Les entreprises qui sont confrontées à une série de chocs dans la chaîne logistique résultant de la pandémie et des fermetures, de la guerre en Ukraine et de l’inflation croissante, ont fait tout leur possible pour réagir.

De Tesla au fabricant de vêtements Shenzhou International en passant par Texas Instruments, les entreprises tentent de se réorganiser. Elles ont cessé la production et l’embauche de collaborateurs ou les ont fait tourner à plein régime. Afin d’accroître leur capacité de résistance et de remédier aux retards et aux pénuries chez les sous-traitants, elles ont augmenté leurs stocks ou ont dépensé beaucoup d’argent pour des mises à niveau technologiques. Il ne s’agit pas simplement de démondialisation. L’ampleur et l’étendue des réactions modifient les réseaux et le comportement des sous-traitants dans des proportions qui font que la «remondialisation» est peut-être un terme plus approprié pour les changements que nous observons.

Aucun marché n’a été épargné par les turbulences mondiales: ainsi, même les entreprises chinoises ont par exemple réorganisé leurs chaînes logistiques pour être moins dépendantes de la production sur le continent. Dans une enquête réalisée début mars, 74% des analystes de Fidelity International ont évoqué la pandémie et 70% la pénurie de matières premières comme principale cause des perturbations dans les chaînes logistiques de leurs entreprises. L’escalade des hostilités en Ukraine a encore accentué les défis auxquelles sont confrontées les chaînes logistiques partout dans le monde.

Et maintenant?

Ce n’est pas la première fois que des experts affirment que les enjeux actuels signifient la mort de la mondialisation. Nous pensons que ce n’est pas le cas. En partant des observations sur place effectuées par le réseau mondial des analystes de Fidelity International, notamment dans les centres de production asiatiques, la mondialisation est bien vivante et en bonne santé, bien qu’elle traverse des mutations rapides. Alors que les effets à court terme sont évidents, nous constatons que les entreprises sortent de la crise actuelle avec des réseaux de sous-traitants réorganisés, plus diversifiés, qui les rendront plus résistantes aux chocs externes à long terme. C’est ce que nous voulons dire par remondialisation.
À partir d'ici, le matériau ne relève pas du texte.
(** * EDI document reference tool: a shallow embedding of [reference.py]

    The development follows the source file top to bottom: the data
    classes and the literal dataset, the three query/render functions
    ([list_standards], [list_edi_documents], [search_edi_code]) and the
    command dispatch of [main].

    Conventions of the embedding.

    - A Python [str] is a Rocq [string].  The strings the program applies
      [upper], [lower], [isdigit] and [int] to (codes, standard names,
      industry names and the filter texts) are ASCII in the dataset, and
      the embedding gives those four operations their ASCII meaning;
      characters outside ASCII (the bullet and the arrow of the printed
      text) are carried as their UTF-8 bytes and are only ever copied.
      On text with letters or digits outside ASCII Python uses the
      Unicode tables, and [int] refuses a text of digits longer than the
      interpreter's limit; the embedding does not follow it there.  A
      statement that depends on these operations at a text it
      quantifies over therefore carries the hypothesis that the text is
      ASCII ([PyStr.ascii_only]) and, where [int] is applied to it, of
      bounded length ([PyStr.plain_code]).
    - A [dict] is an association list in insertion order, which is the
      order in which Python iterates it.
    - Standard output is the list of the arguments of the successive
      [print] calls (each call ends its text with a line break, which is
      left implicit).
    - A Python function is a computation of type [Py A]: it receives the
      output printed so far and gives back the output extended, together
      with either a returned value or a raised exception.
    - [textwrap.fill] belongs to the Python library, not to the program;
      the rendering functions take it as a parameter [fill], which stands
      for [fun s => fill(s, width=70, subsequent_indent='    ')]. *)

From Stdlib Require Import Bool List Arith ZArith Lia.
From Stdlib Require Import Ascii String DecimalString.
From Stdlib Require Import Permutation Sorted.
Import ListNotations.

Local Open Scope list_scope.
Local Open Scope string_scope.

(* ================================================================= *)
(** ** Python strings *)

Module PyStr.

Definition is_upper (c : ascii) : bool :=
  (("A" <=? c) && (c <=? "Z"))%char.

Definition is_lower (c : ascii) : bool :=
  (("a" <=? c) && (c <=? "z"))%char.

Definition is_digit (c : ascii) : bool :=
  (("0" <=? c) && (c <=? "9"))%char.

Definition lower_char (c : ascii) : ascii :=
  if is_upper c then ascii_of_N (N_of_ascii c + 32) else c.

Definition upper_char (c : ascii) : ascii :=
  if is_lower c then ascii_of_N (N_of_ascii c - 32) else c.

(** [s.lower()] and [s.upper()], on ASCII text *)
Fixpoint lower (s : string) : string :=
  match s with
  | EmptyString => EmptyString
  | String c s' => String (lower_char c) (lower s')
  end.

Fixpoint upper (s : string) : string :=
  match s with
  | EmptyString => EmptyString
  | String c s' => String (upper_char c) (upper s')
  end.

(** [needle in hay], the substring test *)
Fixpoint contains (needle hay : string) : bool :=
  String.prefix needle hay ||
  match hay with
  | EmptyString => false
  | String _ hay' => contains needle hay'
  end.

(** [s.isdigit()] on ASCII text: at least one character, all of them
    digits *)
Fixpoint all_digits (s : string) : bool :=
  match s with
  | EmptyString => true
  | String c s' => is_digit c && all_digits s'
  end.

Definition isdigit (s : string) : bool :=
  match s with
  | EmptyString => false
  | _ => all_digits s
  end.

(** [int(s)] on a string of ASCII digits, most significant digit first.
    Python's [int] raises [ValueError] on other digits and on more
    digits than the interpreter allows; the codes of the statements
    below are kept away from both by [plain_code]. *)
Fixpoint int_from (acc : Z) (s : string) : Z :=
  match s with
  | EmptyString => acc
  | String c s' => int_from (10 * acc + (Z.of_N (N_of_ascii c) - 48)) s'
  end.

Definition int (s : string) : Z := int_from 0 s.
(** * ofxtools.models: the aggregate decoder, embedded and verified

    A shallow embedding of [ofxtools/models.py]: the [Aggregate] base class
    ([__init__], [elements], [from_etree], [_groom], [_preflatten],
    [_flatten], [_postflatten]), the [_preflatten] overrides of
    [ORIGCURRENCY], [MFINFO], [OPTINFO] and [STMTTRN], and the table of
    aggregate classes of the module.

    Python values are modelled as follows.
    - [str] is [string]; [str.lower] and [str.strip] are written out on
      8-bit characters (ASCII letters and ASCII white space).
    - a [dict] is an association list with unique keys kept in insertion
      order, as Python dicts are.
    - [xml.etree.ElementTree.Element] is the rose tree [ETElement]; the
      methods that mutate a tree return the new tree.
    - a raised exception is the [Raise] case of [Result]. *)

From Stdlib Require Import List String Ascii Bool Arith Lia.
Import ListNotations.
Local Open Scope string_scope.
Local Open Scope list_scope.

Set Implicit Arguments.

(* ------------------------------------------------------------------ *)
(** ** Strings *)

Module Str.

(** [c in string.ascii_uppercase] *)
Definition isupper (c : ascii) : bool :=
  let n := nat_of_ascii c in Nat.leb 65 n && Nat.leb n 90.

Definition lower_ascii (c : ascii) : ascii :=
  if isupper c then ascii_of_nat (nat_of_ascii c + 32) else c.

(** [s.lower()] *)
Fixpoint lower (s : string) : string :=
  match s with
  | EmptyString => EmptyString
  | String c r => String (lower_ascii c) (lower r)
  end.

(** [c.isspace()]: TAB, LF, VT, FF, CR, FS, GS, RS, US and SPACE. *)
Definition isspace (c : ascii) : bool :=
  let n := nat_of_ascii c in
  (Nat.leb 9 n && Nat.leb n 13) || (Nat.leb 28 n && Nat.leb n 32).

Fixpoint lstrip (s : string) : string :=
  match s with
  | EmptyString => EmptyString
  | String c r => if isspace c then lstrip r else s
  end.

Fixpoint rstrip (s : string) : string :=
  match s with
  | EmptyString => EmptyString
  | String c r =>
      match rstrip r with
      | EmptyString => if isspace c then EmptyString else String c EmptyString
      | r' => String c r'
      end
  end.

(** [s.strip()] *)
Definition strip (s : string) : string := rstrip (lstrip s).

(** [c in s] for a one-character [c] *)
Fixpoint contains (c : ascii) (s : string) : bool :=
  match s with
  | EmptyString => false
  | String d r => Ascii.eqb c d || contains c r
  end.

(** truth value of a [str]: non-empty *)
Definition nonempty (s : string) : bool :=
  match s with EmptyString => false | _ => true end.

End Str.

(* ------------------------------------------------------------------ *)
(** ** Dictionaries *)

Module Dict.
Section Dict.
Variable V : Type.

Definition t := list (string * V).

Fixpoint get (k : string) (d : t) : option V :=
  match d with
  | [] => None
  | (k', v) :: r => if String.eqb k k' then Some v else get k r
  end.

(** [k in d] *)
Definition mem (k : string) (d : t) : bool :=
  match get k d with Some _ => true | None => false end.

(** [d[k] = v]: an existing key keeps its place, a new one goes last. *)
Fixpoint set (k : string) (v : V) (d : t) : t :=
  match d with
  | [] => [(k, v)]
  | (k', v') :: r =>
      if String.eqb k k' then (k', v) :: r else (k', v') :: set k v r
  end.

(** [d.update(other)] *)
Definition update (d other : t) : t :=
  fold_left (fun acc kv => set (fst kv) (snd kv) acc) other d.

(** [d.pop(k, None)]: the value (or [None]) and the dictionary left. *)
Fixpoint remove (k : string) (d : t) : t :=
  match d with
  | [] => []
  | (k', v) :: r => if String.eqb k k' then r else (k', v) :: remove k r
  end.

Definition pop (k : string) (d : t) : option V * t := (get k d, remove k d).

(** [d.keys()] *)
Definition keys (d : t) : list string := map fst d.

End Dict.
End Dict.

(* ------------------------------------------------------------------ *)
(** ** Exceptions *)

(** The argument of a [ValueError], kept as the format and its operands. *)
Inductive Message : Type :=
| MsgText (s : string)
    (** raised by a field conversion of [ofxtools.Types] *)
| MsgCantCreate (cls name : string) (cause : Message)
    (** ["Can't create %s.%s: %s" % (cls, name, e.args[0])] *)
| MsgUndefined (cls : string) (keys : list string)
    (** ["Undefined element(s) for '%s': %s" % (cls, kwargs.keys())] *)
| MsgExclusive (parent first second : string)
    (** ["<%s> may not contain both <%s> and <%s>"] *).

Inductive Exception : Type :=
| AssertionError
| ValueError (arg : Message)
| KeyError (key : string)
| AttributeError (attr : string)
| OtherError (name : string).

Inductive Result (A : Type) : Type :=
| Ok (a : A)
| Raise (e : Exception).
Arguments Ok {A} a.
Arguments Raise {A} e.

Definition bind {A B} (m : Result A) (k : A -> Result B) : Result B :=
  match m with
  | Ok a => k a
  | Raise e => Raise e
  end.

Notation "x <- m ;; k" := (bind m (fun x => k))
  (at level 61, m at next level, right associativity).
Notation "' p <- m ;; k" := (bind m (fun p => k))
  (at level 61, p pattern, m at next level, right associativity).

(** [assert b], with assertions enabled (the interpreter runs without
    [-O]). *)
Definition assert (b : bool) : Result unit :=
  if b then Ok tt else Raise AssertionError.

Definition raises {A} (m : Result A) : Prop := exists e, m = Raise e.

(* ------------------------------------------------------------------ *)
(** ** Element trees *)

(** [ET.Element]: tag, text and the ordered children. *)
#[warning="-register-all"]
Inductive ETElement : Type :=
| Elem (tag : string) (text : option string) (children : list ETElement).
(** [agree p t]: [p] and [t] coincide as far as both go. *)
Fixpoint agree (p t : pystr) : bool :=
  match p, t with
  | x :: p', y :: t' => N.eqb x y && agree p' t'
  | _, _ => true
  end.

(** [local p t]: an occurrence of [p] that starts inside [t] ends inside
    [t], whatever follows [t]. *)
Fixpoint local (p t : pystr) : bool :=
  match t with
  | [] => true
  | _ :: t' => (starts_with p t || negb (agree p t)) && local p t'
  end.

(** [dies q t]: no proper or improper non-empty suffix of [q] agrees with
    [t]; [kills p t]: an occurrence of [p] begun before [t] cannot run
    into [t]. *)
Fixpoint dies (q t : pystr) : bool :=
  match q with
  | [] => true
  | _ :: q' => negb (agree q t) && dies q' t
  end.

Definition kills (p t : pystr) : bool :=
  match p with
  | [] => false
  | _ :: p' => dies p' t
  end.

(** [silent p t]: a template piece that is [local] and holds no occurrence
    of [p]. *)
Definition silent (p t : pystr) : bool :=
  local p t && Nat.eqb (occurrences p t) 0.

(** [s.split(sep)] for a separator of one character: the segments between
    the separators, empty ones included, at least one segment. *)
Fixpoint split (sep : N) (s : pystr) : list pystr :=
  match s with
  | [] => [[]]
  | c :: s' =>
      if N.eqb c sep then [] :: split sep s'
      else match split sep s' with
           | [] => [[c]]
           | seg :: segs => (c :: seg) :: segs
           end
  end.
(** The [if not matching_sonnets: ... else: ...] of the loop body: the
    lines printed, and whether an exception cut the printing short. *)
Definition reply (user_input : string) (matching_sonnets : list Sonnet)
  : list event * (py_exception + unit) :=
  match matching_sonnets with
  | [] =>
      ([Printed ("No sonnets found for query: " +:+ PyText.dquote
                 +:+ user_input +:+ PyText.dquote)], inr tt)
  | _ =>
      match found_message user_input matching_sonnets with
      | inl e => ([], inl e)
      | inr first =>
          match map_err Sonnet_str matching_sonnets with
          | inl e => ([Printed first], inl e)
          | inr texts =>
              ([Printed first; Printed (PyText.join PyText.nl texts)], inr tt)
          end
      end
  end.

Section ReadLoop.

Variable stem : string -> Z -> Z -> string.

(** [user_interface(index)], run on the lines that standard input holds:
    [input] takes the next line, and raises [EOFError] when none is
    left. *)
Fixpoint user_interface (index : Index) (stdin : list string) : Session :=
  match stdin with
  | [] => mkSession [Prompt prompt_text] (inl EOFError) [] index
  | line :: rest =>
      let user_input := PyText.strip line in
      if String.eqb user_input "q"
      then mkSession [Prompt prompt_text; Printed "Quitting search"]
                     (inr tt) rest index
      else
        let query := Query_init user_input in
        match search stem query index with
        | (inl e, index') =>
            mkSession [Prompt prompt_text] (inl (Raised e)) rest index'
        | (inr matching_sonnets, index') =>
            match reply user_input matching_sonnets with
            | (printed, inl e) =>
                mkSession (Prompt prompt_text :: printed) (inl e) rest index'
            | (printed, inr _) =>
                let later := user_interface index' rest in
                mkSession (Prompt prompt_text :: printed ++ events later)
                          (outcome later) (unread later) (index_after later)
            end
        end
  end.
Lemma flow_returned_second (prompt : nat -> Attempt) (e : Error) (o : FlightBookingOutput) :
  prompt 1 = Thrown e -> noRetry e = false -> prompt 2 = Returned o ->
  flightBookingAssistantFlow prompt
  = {| result := o; fromFallback := false;
       events := Called 1 :: waitAfterFirst e ++ [Called 2] |}.
Proof.
  intros H Hn H2. unfold flightBookingAssistantFlow, maxRetries. cbn [retryLoop].
  rewrite H, Hn, H2. reflexivity.
Qed.

Lemma flow_failed_twice (prompt : nat -> Attempt) (e1 e2 : Error) :
  prompt 1 = Thrown e1 -> noRetry e1 = false -> prompt 2 = Thrown e2 ->
  flightBookingAssistantFlow prompt
  = {| result := fallback (Some e2); fromFallback := true;
       events := Called 1 :: waitAfterFirst e1 ++ [Called 2] |}.
Proof.
  intros H Hn H2. unfold flightBookingAssistantFlow, maxRetries. cbn [retryLoop].
  rewrite H, Hn, H2.
  destruct (noRetry e2); [reflexivity|].
  cbn [Nat.ltb Nat.leb andb app]. now rewrite app_nil_r.
Qed.

Lemma calls_after_wait (e : Error) :
  List.length (filter isCall (Called 1 :: waitAfterFirst e ++ [Called 2])) = 2.
Proof. unfold waitAfterFirst. destruct (_ || _); reflexivity. Qed.

(** C6.  The flow calls the completion service at most twice; after a
    failure of status 429, 401 or 403 it does not call again; and when the
    last call made has failed, the result is the fallback of that failure:
    never complete, without flight details, with the reply of the failure's
    class, which does not speak of a flight found. *)
Theorem retry_and_fallback (prompt : nat -> Attempt) :
  let run := flightBookingAssistantFlow prompt in
  attemptsMade run <= 2
  /\ (forall e : Error,
        prompt 1 = Thrown e -> noRetry e = true ->
        events run = [Called 1] /\ result run = fallback (Some e))
  /\ (forall e1 e2 : Error,
        prompt 1 = Thrown e1 -> noRetry e1 = false -> prompt 2 = Thrown e2 ->
        attemptsMade run = 2 /\ result run = fallback (Some e2))
  /\ (forall lastError : option Error,
        isFlightDetailsComplete (fallback lastError) = false
        /\ flightDetails (fallback lastError) = None
        /\ reply (fallback lastError) = replyOfClass (classify lastError)
        /\ claimsFlightFound (reply (fallback lastError)) = false)
  /\ (forall e : Error,
        statusIs e 429 = true ->
        classify (Some e) = Overloaded \/ classify (Some e) = QuotaExceeded)
  /\ (fromFallback run = true ->
      exists (n : nat) (e : Error),
        1 <= n <= 2 /\ prompt n = Thrown e /\ result run = fallback (Some e)).
Proof.
  cbv zeta. split; [|split; [|split; [|split; [|split]]]].
  - unfold attemptsMade. destruct (prompt 1) as [o1|e1] eqn:H1.
    + rewrite (flow_returned_first _ _ H1). cbn. lia.
    + destruct (noRetry e1) eqn:Hn.
      * rewrite (flow_fail_fast _ _ H1 Hn). cbn. lia.
      * destruct (prompt 2) as [o2|e2] eqn:H2.
        -- rewrite (flow_returned_second _ _ _ H1 Hn H2). cbn [events].
           rewrite calls_after_wait. lia.
        -- rewrite (flow_failed_twice _ _ _ H1 Hn H2). cbn [events].
           rewrite calls_after_wait. lia.
  - intros e H1 Hn. rewrite (flow_fail_fast _ _ H1 Hn). split; reflexivity.
  - intros e1 e2 H1 Hn H2. rewrite (flow_failed_twice _ _ _ H1 Hn H2).
    unfold attemptsMade. cbn [events result]. rewrite calls_after_wait.
    split; reflexivity.
  - intros le. rewrite fallback_class.
    cbn [fallbackOf isFlightDetailsComplete flightDetails reply].
    repeat split. apply replies_claim_nothing.
  - apply quota_class.
  - destruct (prompt 1) as [o1|e1] eqn:H1.
    + rewrite (flow_returned_first _ _ H1). discriminate.
    + destruct (noRetry e1) eqn:Hn.
      * rewrite (flow_fail_fast _ _ H1 Hn). intros _.
        exists 1, e1. repeat split; auto.
      * destruct (prompt 2) as [o2|e2] eqn:H2.
        -- rewrite (flow_returned_second _ _ _ H1 Hn H2). discriminate.
        -- rewrite (flow_failed_twice _ _ _ H1 Hn H2). intros _.
           exists 2, e2. repeat split; auto.
Qed.

Lemma retry_and_fallback_witness :
  let run := flightBookingAssistantFlow (serviceOf [Thrown quotaError; Thrown overloadError]) in
  events run = [Called 1]
  /\ isFlightDetailsComplete (result run) = false
  /\ reply (result run) = quotaReply.
Proof.
  cbv zeta.
  destruct (retry_and_fallback (serviceOf [Thrown quotaError; Thrown overloadError]))
    as (_ & H & _).
  destruct (H quotaError eq_refl eq_refl) as [He Hr].
  split; [exact He|]. rewrite Hr. split; reflexivity.
Defined.
Import Json SearchRoute.

(** ** Evaluation of the JSON parser *)

Example parse_nested :
  JSON_parse " [1, -2.5e1, true, null, {} , [[]]] "
  = Some (Arr [Num 1; Num (-25); Bool true; Null; Obj []; Arr [Arr []]]).
Proof. vm_compute. reflexivity. Qed.

Example parse_object :
  JSON_parse ("{" ++ quoted "a\u0041" ++ ": 1, " ++ quoted "b" ++ ": [], "
              ++ quoted "b" ++ ": false}")
  = Some (Obj [("aA", Num 1); ("b", Bool false)]).
Proof. vm_compute. reflexivity. Qed.

Example parse_rejects :
  map JSON_parse [ ""; "01"; "[1,]"; "{,}"; "tru"; "-"; "1 2"; "Traceback" ]
  = [ None; None; None; None; None; None; None; None ].
Proof. vm_compute. reflexivity. Qed.
Example send_now_queued :
  let s' := step (fresh false false false)
              (SendNow "+254700000001" "Clinic opens at 8" "sms" "English") in
  pd.to_dict (outbox_df s') =
    [outbox_row (VStr "+254700000001") (VStr "Clinic opens at 8") (VStr "English")
                (VStr "sms") "2024-05-01 09:00:00"] ∧
  pd.rows (message_logs s') = [] ∧
  dispatched s' = [].
Proof. by vm_compute. Qed.


Lemma offline_queue_wf : outbox_wf (outbox_df offline_queue).
Proof.
  split_and!.
  - apply (bool_decide_unpack _). by vm_compute.
  - repeat constructor.
  - repeat constructor.
  - repeat constructor.
  - repeat constructor; by eexists.
Defined.


Example offline_drain_results :
  (process_outbox 3 offline_queue).1 =
    Ok [(0%nat, false, NOT_CONFIGURED); (1%nat, false, MAX_REACHED)] ∧
  map attempts_of (pd.rows (outbox_df (process_outbox 3 offline_queue).2)) = [Some 1; Some 3].
Proof. by vm_compute. Qed.

(** X10 at a concrete input: a message sent offline and two drains. *)
Lemma attempts_stay_within_three_witness :
  (∅ : gmap string (option (list PyDict))) !! OUTBOX_FILE = None ∧
  let s := foldl step (fresh false false false) offline_session in
  Forall (λ ir, ∃ a, pd.cell ir.2 "Attempts" = VInt a ∧ 0 ≤ a ≤ 3) (pd.rows (outbox_df s)) ∧
  ∀ max, ∃ res s', process_outbox max s = (Ok res, s').
Proof.
  split; [reflexivity|].
  apply (attempts_stay_within_three (P:=demo false false false) ∅ 0%nat offline_session).
  reflexivity.
Defined.

Example offline_session_attempts :
  map attempts_of (pd.rows (outbox_df (foldl step (fresh false false false) offline_session)))
    = [Some 2].
Proof. by vm_compute. Qed.


(** X11 at a concrete input: a partners file with a foreign column. *)
Lemma load_projects_and_backfills_witness :
  let files : gmap string (option (list PyDict)) := {[ PARTNERS_FILE := Some foreign_partners ]} in
  let df := pd.DataFrame_records foreign_partners in
  files !! PARTNERS_FILE = Some (Some foreign_partners) ∧
  parsed (P:=demo false false false) (Some foreign_partners) = Some df ∧
  partners_columns ≠ [] ∧
  let T := load_df_from_file (P:=demo false false false) files PARTNERS_FILE
             (Some partners_columns) in
  pd.columns T = partners_columns ∧
  Forall2 (λ old new,
             new.1 = old.1 ∧
             (∀ k, k ∈ partners_columns →
                   pd.cell new.2 k =
                     if decide (k ∈ pd.columns df) then pd.cell old.2 k else VStr "") ∧
             (∀ k, k ∉ partners_columns → new.2 !! k = None))
          (pd.rows df) (pd.rows T).
Proof.
  cbv zeta. split; [reflexivity|]. split; [reflexivity|]. split; [done|].
  apply (load_projects_and_backfills (P:=demo false false false)
           {[ PARTNERS_FILE := Some foreign_partners ]} PARTNERS_FILE
           (Some foreign_partners) (pd.DataFrame_records foreign_partners) partners_columns);
    done.
Defined.

Example foreign_partners_loaded :
  pd.to_dict (load_df_from_file (P:=demo false false false)
                {[ PARTNERS_FILE := Some foreign_partners ]} PARTNERS_FILE
                (Some partners_columns)) =
    [[("Name", VStr "Achieng"); ("Role", VStr ""); ("Language", VStr "");
      ("Contact", VStr ""); ("Campaign Assigned", VStr "")]].
Proof. by vm_compute. Qed.

(** X12 at a concrete input: the outbox file has one record, without
    "Attempts". *)
Lemma outbox_file_without_attempts_witness :
  let files : gmap string (option (list PyDict)) :=
    {[ OUTBOX_FILE := Some outbox_without_attempts ]} in
  let df := pd.DataFrame_records outbox_without_attempts in
  files !! OUTBOX_FILE = Some (Some outbox_without_attempts) ∧
  parsed (P:=demo true true false) (Some outbox_without_attempts) = Some df ∧
  ("Attempts" ∉ pd.columns df) ∧ pd.rows df ≠ [] ∧
  int_of_str (demo true true false) "" = None ∧
  let s := startup (P:=demo true true false) files 0%nat in
  (∀ max, process_outbox max s = (Raise "ValueError", s)) ∧
  outbox_page s = (Ok tt, s).
Proof.
  cbv zeta.
  assert ("Attempts" ∉ pd.columns (pd.DataFrame_records outbox_without_attempts)) as Hcol.
  { apply (bool_decide_unpack _). by vm_compute. }
  split; [reflexivity|]. split; [reflexivity|]. split; [exact Hcol|].
  split; [done|]. split; [reflexivity|].
  apply (outbox_file_without_attempts (P:=demo true true false)
           {[ OUTBOX_FILE := Some outbox_without_attempts ]} 0%nat
           (Some outbox_without_attempts) (pd.DataFrame_records outbox_without_attempts));
    done.
Defined.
Nous allons examiner ci-après dans une perspective régionale comment les entreprises réorganisent leurs chaînes logistiques dans trois industries clés en Asie: production de vêtements, transport maritime et fabrication de semi-conducteurs.

Vêtements et diversification

Le Shenzhou International Group, qui fabrique des vêtements pour Nike, Uniqlo et Lululemon, a diversifié sa clientèle au cours des trois dernières années et a ouvert des usines à l’étranger, afin de protéger sa chaîne logistique des turbulences de l’économie mondiale.

Cela n’a pourtant pas aidé ce géant de la bonneterie, qui a enregistré en mars la plus mauvaise année de son histoire, y compris la première baisse du chiffre d’affaires depuis sa cotation en bourse en 2005. Comme de nombreux autres fabricants domiciliés en Chine, Shenzhou a tenté de diversifier les risques au cours des dix dernières années, en délocalisant certaines activités à l’étranger. Étant donné que le Covid continue d’échapper aux mesures étatiques visant à l’éradiquer, les entreprises constatent que la pandémie ne tient pas compte des aspects géographiques.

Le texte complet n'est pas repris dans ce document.